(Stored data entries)
________________
(** X21: The status line and the handler agree: the status is "available"
    exactly when [handleStartQuiz] would start the quiz.  The button need
    not: it is "Start Quiz" only under that status, and under that status
    it is "Quiz Not Available" at one instant, when the clock stands on
    the end time. *)
Theorem status_button_and_handler now profile q st :
  quiz st = Some q ->
  (getStatusInfo now q st = available
   <-> handleStartQuiz now (Some profile) st = (start st, []))
  /\ (canStart now q st = true -> getStatusInfo now q st = available)
  /\ (getStatusInfo now q st = available ->
      canStart now q st = false <-> Quiz.end_time q = Some now).
Proof.
  intros Hq. unfold getStatusInfo, handleStartQuiz, canStart, isAvailable,
    not_yet_open, already_closed. rewrite Hq.
  destruct (Quiz.is_active q); cbn [negb andb].
  2:{ repeat split; discriminate. }
  destruct (Quiz.start_time q) as [s|].
  - destruct (Z.ltb_spec now s) as [L|L]; destruct (Z.leb_spec s now) as [L'|L'];
      try lia; cbn [andb].
    + repeat split; discriminate.
    + destruct (Quiz.end_time q) as [f|].
      * destruct (Z.ltb_spec f now); destruct (Z.ltb_spec now f); try lia;
          destruct (existingAttempt st);
          repeat split; try discriminate; try reflexivity;
          intros; try congruence; try (f_equal; lia).
        all: match goal with H : Some _ = Some _ |- _ => inversion H; lia end.
      * destruct (existingAttempt st);
          repeat split; try discriminate; try reflexivity;
          intros; congruence.
  - destruct (Quiz.end_time q) as [f|].
    + destruct (Z.ltb_spec f now); destruct (Z.ltb_spec now f); try lia;
        destruct (existingAttempt st);
        repeat split; try discriminate; try reflexivity;
        intros; try congruence; try (f_equal; lia).
      all: match goal with H : Some _ = Some _ |- _ => inversion H; lia end.
    + destruct (existingAttempt st);
        repeat split; try discriminate; try reflexivity;
        intros; congruence.
Qed.

(** At the instant the quiz ends, for a quiz that ends five minutes after
    the student started. *)
Lemma status_button_and_handler_example :
  let q := {| Quiz.id := "quiz-1"; Quiz.quiz_code := "K7Q2ZD";
              Quiz.is_active := true; Quiz.start_time := None;
              Quiz.end_time := Some Scenario.finished;
              Quiz.duration_minutes := 30;
              Quiz.created_at := Scenario.created |} in
  let st := {| quiz := Some q; loading := false; error := None;
               isStarting := false; activeView := info;
               existingAttempt := None |} in
  (getStatusInfo Scenario.finished q st = available
   <-> handleStartQuiz Scenario.finished (Some "student-1") st
       = (start st, []))
  /\ (canStart Scenario.finished q st = true ->
      getStatusInfo Scenario.finished q st = available)
  /\ (getStatusInfo Scenario.finished q st = available ->
      canStart Scenario.finished q st = false
      <-> Quiz.end_time q = Some Scenario.finished).
Proof.
  exact (status_button_and_handler Scenario.finished "student-1" _
           {| quiz := Some {| Quiz.id := "quiz-1"; Quiz.quiz_code := "K7Q2ZD";
                              Quiz.is_active := true;
                              Quiz.start_time := None;
                              Quiz.end_time := Some Scenario.finished;
                              Quiz.duration_minutes := 30;
                              Quiz.created_at := Scenario.created |};
              loading := false; error := None;
              isStarting := false; activeView := info;
              existingAttempt := None |} eq_refl).
Defined.

Lemma step_keeps_starting profile st e :
  isStarting st = true ->
  isStarting (step profile st e) = true
  /\ (activeView st = info -> step profile st e = st).
Proof.
  intros H. unfold step.
  destruct e as [now|]; destruct (activeView st); destruct (quiz st) as [q|];
    try (split; [exact H | reflexivity]).
  - destruct (loading st); [split; [exact H | reflexivity]|].
    unfold action_button. rewrite H.
    destruct (error st); destruct (canStart now q st);
      split; first [exact H | reflexivity].
  - split; [exact H | discriminate].
Qed.

Lemma steps_keep_disabled profile events :
  forall st, isStarting st = true -> activeView st = info ->
             fold_left (step profile) events st = st.
Proof.
  induction events as [|e l IH]; intros st H V; cbn [fold_left];
    [reflexivity|].
  rewrite (proj2 (step_keeps_starting profile st e H) V). apply IH; assumption.
Qed.

(** X22: The page starts a quiz once.  [setIsStarting(true)] is never undone,
    so when the student comes back from the quiz, because loading it
    failed or by "Exit Quiz", the button is the disabled "Start Quiz" and
    no click starts the quiz again. *)
Theorem start_page_starts_once now profile st events :
  activeView st = info ->
  activeView (fst (handleStartQuiz now profile st)) = taking ->
  let st' :=
    fold_left (step profile) (quiz_back :: events)
      (fst (handleStartQuiz now profile st)) in
  st' = onBack (start st)
  /\ forall later q, quiz st' = Some q ->
                     action_button later q st' <> start_quiz false.
Proof.
  intros V T.
  assert (E : fst (handleStartQuiz now profile st) = start st
              /\ exists q, quiz st = Some q).
  { revert T. unfold handleStartQuiz.
    destruct (quiz st) as [q|]; [|cbn [fst]; congruence].
    destruct profile; [|cbn [fst]; congruence].
    destruct (negb (Quiz.is_active q)); [cbn [fst]; congruence|].
    destruct (not_yet_open now q); [cbn [fst]; congruence|].
    destruct (already_closed now q); [cbn [fst]; congruence|].
    destruct (existingAttempt st); [cbn [fst]; congruence|].
    intros _. split; [reflexivity | eexists; reflexivity]. }
  destruct E as [E (q & Hq)]. cbv zeta. rewrite E. cbn [fold_left].
  assert (B : step profile (start st) quiz_back = onBack (start st)).
  { unfold step. cbn [start activeView quiz]. rewrite Hq. reflexivity. }
  rewrite B. rewrite steps_keep_disabled by reflexivity.
  split; [reflexivity|].
  intros later q' _. unfold action_button.
  cbn [onBack start isStarting].
  destruct (canStart later q' _); discriminate.
Qed.

Lemma start_page_starts_once_example :
  let st := fetchQuizInfo "k7q2zd" (Some "student-1") initial
              Scenario.store in
  let st' :=
    fold_left (step (Some "student-1"))
      [quiz_back; click_start Scenario.finished;
       click_start (Scenario.finished + 1)]
      (fst (handleStartQuiz Scenario.started (Some "student-1") st)) in
  st' = onBack (start st)
  /\ forall later q, quiz st' = Some q ->
                     action_button later q st' <> start_quiz false.
Proof.
  apply (start_page_starts_once Scenario.started (Some "student-1")
           (fetchQuizInfo "k7q2zd" (Some "student-1") initial
              Scenario.store)).
  - vm_compute. reflexivity.
  - vm_compute. reflexivity.
Defined.

End StartPage.

(* ================================================================== *)
(** * Generated quiz codes *)

Module QuizCodeFacts.

Import Number NumberFacts QuizCode.
Local Open Scope string_scope.

(** The largest double below 1: [random()] returns a double of
    [[0, 1)]. *)
Definition below_one : Q := 1 - 2 ^ (-53).

Definition unit_double (r : Q) : Prop := (0 <= r <= below_one)%Q.

Definition is_code_char (c : ascii) : bool :=
  let n := N_of_ascii c in
  (JsString.between 65 90 n || JsString.between 48 57 n)%N.

Definition raw_position (r : Q) : Q :=
  rnd (rnd (r * 36) + 1).

Lemma position_raw r :
  position r = Some (Qfloor (raw_position r)).
Proof.
  unfold position, raw_position, ofZ, mul, add, Math_floor, to_integer.
  assert (A : rnd (inject_Z (Z.of_nat (String.length chars))) = 36%Q)
    by (vm_compute; reflexivity).
  assert (B : rnd (inject_Z 1) = 1%Q) by (vm_compute; reflexivity).
  rewrite A, B, Qfloor_Z. reflexivity.
Qed.

Lemma position_range r :
  unit_double r -> exists p, position r = Some p /\ (1 <= p <= 36)%Z.
Proof.
  intros [L U]. rewrite position_raw. eexists. split; [reflexivity|].
  assert (M : forall a b, (a <= b)%Q -> (raw_position a <= raw_position b)%Q).
  { intros a b H. unfold raw_position. apply rnd_mono.
    apply Qplus_le_compat; [|apply Qle_refl].
    apply rnd_mono. apply Qmult_le_compat_r; [exact H | discriminate]. }
  assert (E0 : Qfloor (raw_position 0) = 1%Z) by (vm_compute; reflexivity).
  assert (E1 : Qfloor (raw_position below_one) = 36%Z)
    by (vm_compute; reflexivity).
  pose proof (Qfloor_resp_le _ _ (M _ _ L)) as H0.
  pose proof (Qfloor_resp_le _ _ (M _ _ U)) as H1.
  rewrite E0 in H0. rewrite E1 in H1. split; assumption.
Qed.

Definition one_code_char (s : string) : bool :=
  match s with
  | String c EmptyString => is_code_char c
  | _ => false
  end.

Lemma substr1_chars p :
  (1 <= p <= 36)%Z -> one_code_char (substr1 chars p) = true.
Proof.
  intros H.
  assert (T : forallb (fun n => one_code_char (substr1 chars (Z.of_nat n)))
                      (seq 1 36) = true) by (vm_compute; reflexivity).
  rewrite forallb_forall in T. specialize (T (Z.to_nat p)).
  rewrite Z2Nat.id in T by lia. apply T. apply in_seq. lia.
Qed.

Definition code_string (s : string) : bool :=
  JsString.all_chars is_code_char s.

Lemma code_string_snoc s t :
  code_string s = true -> one_code_char t = true ->
  code_string (s ++ t) = true
  /\ String.length (s ++ t) = S (String.length s).
Proof.
  intros Hs Ht. destruct t as [|c [|d t']]; try discriminate.
  cbn [one_code_char] in Ht. unfold code_string in *.
  induction s as [|a s IH]; cbn [append JsString.all_chars String.length] in *.
  - rewrite Ht. split; reflexivity.
  - apply andb_prop in Hs. destruct Hs as [Ha Hs].
    destruct (IH Hs) as [I1 I2]. rewrite Ha, I1, I2. split; reflexivity.
Qed.

Lemma generate_loop_code random :
  (forall n, unit_double (random n)) ->
  forall i n result,
    code_string result = true ->
    code_string (generate_loop random n i result) = true
    /\ String.length (generate_loop random n i result)
       = (String.length result + i)%nat.
Proof.
  intros R. induction i as [|i IH]; intros n result H; cbn [generate_loop].
  - split; [exact H | lia].
  - destruct (position_range _ (R n)) as (p & Ep & Hp). rewrite Ep.
    destruct (code_string_snoc result _ H (substr1_chars p Hp)) as [C L].
    destruct (IH (S n) _ C) as [C' L']. split; [exact C'|].
    rewrite L', L. lia.
Qed.

Lemma generate_quiz_code_code random n :
  (forall i, unit_double (random i)) ->
  String.length (generate_quiz_code random n) = 6%nat
  /\ code_string (generate_quiz_code random n) = true.
Proof.
  intros R. unfold generate_quiz_code.
  destruct (generate_loop_code random R 6 n "" eq_refl) as [C L].
  split; [exact L | exact C].
Qed.

Lemma code_char_upper c :
  is_code_char c = true ->
  JsString.upper_char (JsString.lower_char c) = c
  /\ JsString.is_whitespace c = false.
Proof.
  destruct c as [[] [] [] [] [] [] [] []]; vm_compute; intros H;
    first [discriminate H | split; reflexivity].
Qed.

Lemma code_string_upper s :
  code_string s = true ->
  JsString.toUpperCase (JsString.toLowerCase s) = s
  /\ JsString.trim s = s.
Proof.
  intros H. split.
  - induction s as [|c s IH]; [reflexivity|].
    cbn [code_string JsString.all_chars] in H. apply andb_prop in H.
    destruct H as [Hc Hs]. cbn [JsString.toLowerCase JsString.toUpperCase].
    rewrite (proj1 (code_char_upper c Hc)), (IH Hs). reflexivity.
  - unfold JsString.trim.
    assert (T : JsString.trimStart s = s).
    { destruct s as [|c s]; [reflexivity|].
      cbn [code_string JsString.all_chars] in H. apply andb_prop in H.
      cbn [JsString.trimStart].
      rewrite (proj2 (code_char_upper c (proj1 H))). reflexivity. }
    rewrite T. clear T.
    induction s as [|c s IH]; [reflexivity|].
    cbn [code_string JsString.all_chars] in H. apply andb_prop in H.
    destruct H as [Hc Hs]. cbn [JsString.trimEnd]. rewrite (IH Hs).
    destruct s; [|reflexivity].
    rewrite (proj2 (code_char_upper c Hc)). reflexivity.
Qed.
________________
What the exercise asks: Which of the lines above mention the word "activeView"? Pull those lines out.

Answer to the problem:
               isStarting := false; activeView := info;
              isStarting := false; activeView := info;
  /\ (activeView st = info -> step profile st e = st).
  destruct e as [now|]; destruct (activeView st); destruct (quiz st) as [q|];
  forall st, isStarting st = true -> activeView st = info ->
  activeView st = info ->
  activeView (fst (handleStartQuiz now profile st)) = taking ->
  { unfold step. cbn [start activeView quiz]. rewrite Hq. reflexivity. }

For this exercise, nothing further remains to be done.